Figure 5.

Blocking c-met function reverses the TN-C–dependent phenotype. A: Representative confocal immunofluorescence photomicrographs showing reversion of the TN-C–induced phenotype on introduction of a function-blocking c-met antibody. B: C-met blockade significantly decreases the proliferation of MCF-10A acini treated with TN-C (−TN-C + IgG, 7.82 ± 1.49; +TN-C + IgG, 13.65 ± 1.82; +TN-C + α-c-met, 7.12 ± 1.41; n = 60; *P = 0.017; **P = 0.0079). C: Examples of 3-D renditions of individual acini (black), generated in the absence of TN-C (left), presence of TN-C (middle), and presence of TN-C and c-met blocking antibody (right), along with customized ellipsoids (red-yellow). D: C-met blockade restores normal acinar architecture as measured by RMS (−TN-C + IgG, 2.95 ± 0.28; +TN-C + IgG, 3.89 ± 0.39; +TN-C + α-c-met, 2.97 ± 0.29; n = 74; *P = 0.036). E: Distribution of RMS values (left) and volumes (right) for acini generated in the absence of TN-C (solid line), presence of TN-C (horizontally dashed line), and in the presence of TN-C and c-met blocking antibody (vertically dashed line) for 8 days.
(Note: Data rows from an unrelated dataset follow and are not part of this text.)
(** * disaggregator.utils: trace aggregation, concatenation, splitting,
      ordering and windowing

    A shallow embedding of [disaggregator/utils.py].  The module is Python 2
    code over pandas [Series] objects, which are mutable and shared by
    reference: an [ApplianceTrace] holds a reference to its series, and
    [aggregate_traces] accumulates with [+=], which pandas (from 0.15 on)
    carries out in the series object of the first trace.  Series objects
    therefore live in a store and traces hold locations; functions are
    computations in a state-and-exception monad.  Two traits of the
    libraries that changed between releases are parameters: whether [+=]
    works in place, and the cut-off of numpy's quicksort. *)

From Stdlib Require Import ZArith Lia.
From stdpp Require Import base option list sorting strings gmap.

Local Open Scope string_scope.
Local Open Scope list_scope.
Local Open Scope nat_scope.

(** ** Python values shared by the whole module *)

(** Timestamps of a timezone-naive [DatetimeIndex]: nanoseconds since the
    epoch. *)
Definition Timestamp : Type := Z.

(** Values stored in a metadata dict. *)
Inductive mval : Type :=
  | MNone
  | MInt (n : Z)
  | MStr (s : string).

#[global] Instance mval_eq_dec : EqDecision mval.
Proof. solve_decision. Defined.

(** A metadata mapping: a dict with string keys. *)
Abbreviation dict := (gmap string mval).

(** Exception classes the module can meet, and the classes derived from
    them: [Derived name base] is a class [name] whose base class is [base]
    (the built-in [UnicodeError] and the [OutOfBoundsDatetime] of pandas
    both derive from [ValueError]).  None of the six classes named here
    derives from another of them. *)
Inductive exc_class : Type :=
  | IndexError
  | ValueError
  | NameError
  | ZeroDivisionError
  | NotImplementedError
  | SampleError
  | Derived (name : string) (base : exc_class).

#[global] Instance exc_class_eq_dec : EqDecision exc_class.
Proof. solve_decision. Defined.

(** [issubclass(c, cls)]: [c] is [cls], or derives from it through its
    bases. *)
Fixpoint issubclass (c cls : exc_class) : bool :=
  bool_decide (c = cls)
  || match c with
     | Derived _ base => issubclass base cls
     | _ => false
     end.

(** A raised exception: its class and its argument (message, or the value it
    carries). *)
Inductive exn : Type :=
  | Exc (c : exc_class) (arg : string).

#[global] Instance exn_eq_dec : EqDecision exn.
Proof. solve_decision. Defined.

(** How a call ends.  [OutOfModel] marks what the embedding does not cover
    (a dangling reference, pandas re-indexing of misaligned operands). *)
Inductive outcome (A : Type) : Type :=
  | Returns (a : A)
  | Raises (e : exn)
  | OutOfModel.
Arguments Returns {A} a.
Arguments Raises {A} e.
Arguments OutOfModel {A}.

(** Locations of series objects in the store. *)
Definition loc : Type := nat.

(** Modelled from the spec: [appliance.ApplianceTrace] is declared in
    [appliance.py]; a trace is one series plus a metadata mapping.  The
    series is held by reference. *)
Record ApplianceTrace : Type := mkTrace {
  series : loc;
  metadata : dict
}.

(** Modelled from the spec: [appliance.ApplianceInstance], an ordered
    sequence of traces plus metadata. *)
Record ApplianceInstance : Type := mkInstance {
  traces : list ApplianceTrace;
  instance_metadata : dict
}.

(** What [aggregate_traces] and [aggregate_instances] can hand back: a
    hierarchy object, or the exception class itself. *)
Inductive pyobj : Type :=
  | PTrace (t : ApplianceTrace)
  | PInstance (i : ApplianceInstance)
  | PClass (c : exc_class).

Section Store.

(** The numeric type of the samples (int, float or [decimal.Decimal]),
    kept abstract. *)
Context {V : Type}.

(** A pandas Series: time-indexed rows and a name. *)
Record Series : Type := mkSeries {
  rows : list (Timestamp * V);
  name : option string
}.

Definition index (s : Series) : list Timestamp := (rows s).*1.
Definition values (s : Series) : list V := (rows s).*2.

(** The interpreter state: the series objects, and what was printed. *)
Record world : Type := mkWorld {
  store : list Series;
  stdout : list string
}.

Definition Py (A : Type) : Type := world → outcome A * world.

Definition ret {A} (a : A) : Py A := λ w, (Returns a, w).

Definition bind {A B} (m : Py A) (k : A → Py B) : Py B :=
  λ w, match m w with
       | (Returns a, w') => k a w'
       | (Raises e, w') => (Raises e, w')
       | (OutOfModel, w') => (OutOfModel, w')
       end.

Definition raise {A} (e : exn) : Py A := λ w, (Raises e, w).

Definition out_of_model {A} : Py A := λ w, (OutOfModel, w).

(** [try: body except cls: handler]: the handler takes every exception
    whose class is [cls] or derives from it. *)
Definition try_except {A} (body : Py A) (cls : exc_class) (handler : Py A)
    : Py A :=
  λ w, match body w with
       | (Raises (Exc c arg), w') =>
           if issubclass c cls then handler w' else (Raises (Exc c arg), w')
       | r => r
       end.

(** Dereference a series. *)
Definition read (l : loc) : Py Series :=
  λ w, match store w !! l with
       | Some s => (Returns s, w)
       | None => (OutOfModel, w)
       end.

(** Overwrite a series object in place. *)
Definition write (l : loc) (s : Series) : Py () :=
  λ w, (Returns (), mkWorld (<[l := s]> (store w)) (stdout w)).

(** A freshly constructed series object. *)
Definition alloc (s : Series) : Py loc :=
  λ w, (Returns (length (store w)), mkWorld (store w ++ [s]) (stdout w)).

(** The [print] statement. *)
Definition print (line : string) : Py () :=
  λ w, (Returns (), mkWorld (store w) (stdout w ++ [line])).

End Store.

Arguments Series : clear implicits.
Arguments world : clear implicits.
Arguments Py : clear implicits.

Notation "'let*' x ':=' m 'in' k" := (bind m (λ x, k))
  (at level 10, x name, m at level 100, k at level 200).
Notation "m ;; k" := (bind m (λ _, k))
  (at level 100, k at level 200, right associativity).

(** ** numpy: argsort *)

(** [np.argsort(a)] with the default [kind='quicksort'], after numpy's
    [npysort/quicksort.c.src] ([aquicksort]): [tosort] starts as
    [0, 1, ..., num-1] and is permuted in place.  Ranges longer than
    [SMALL_QUICKSORT] are partitioned around a median of three, the larger
    part is pushed on a stack; short ranges are insertion-sorted.  [pl],
    [pr], [pi], [pj], [pk], [pm] are positions in [tosort].  The sort is not
    stable.  A read outside the array or an exhausted loop budget is
    [None].  (From numpy 1.12 on the loop also switches to heapsort once
    more than 2 log2(num) partitions are nested; that depth limit is left
    out.) *)
Section Argsort.

(** The cut-off below which a range is insertion-sorted: numpy defines
    [SMALL_QUICKSORT] as 15 up to version 1.11 and as 16 since. *)
Variable SMALL_QUICKSORT : nat.

(** The keys being sorted. *)
Variable v : list Z.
F: Plotting volume versus RMS results in clustering of the 3 groups of acini into 2 distinct populations, (ie, the absence of TN-C and presence of TN-C and c-met blocking antibody form one cluster, whereas the presence of TN-C and IgG form a different cluster), with the line showing the best linear classification using logistic regression at a performance of 72%.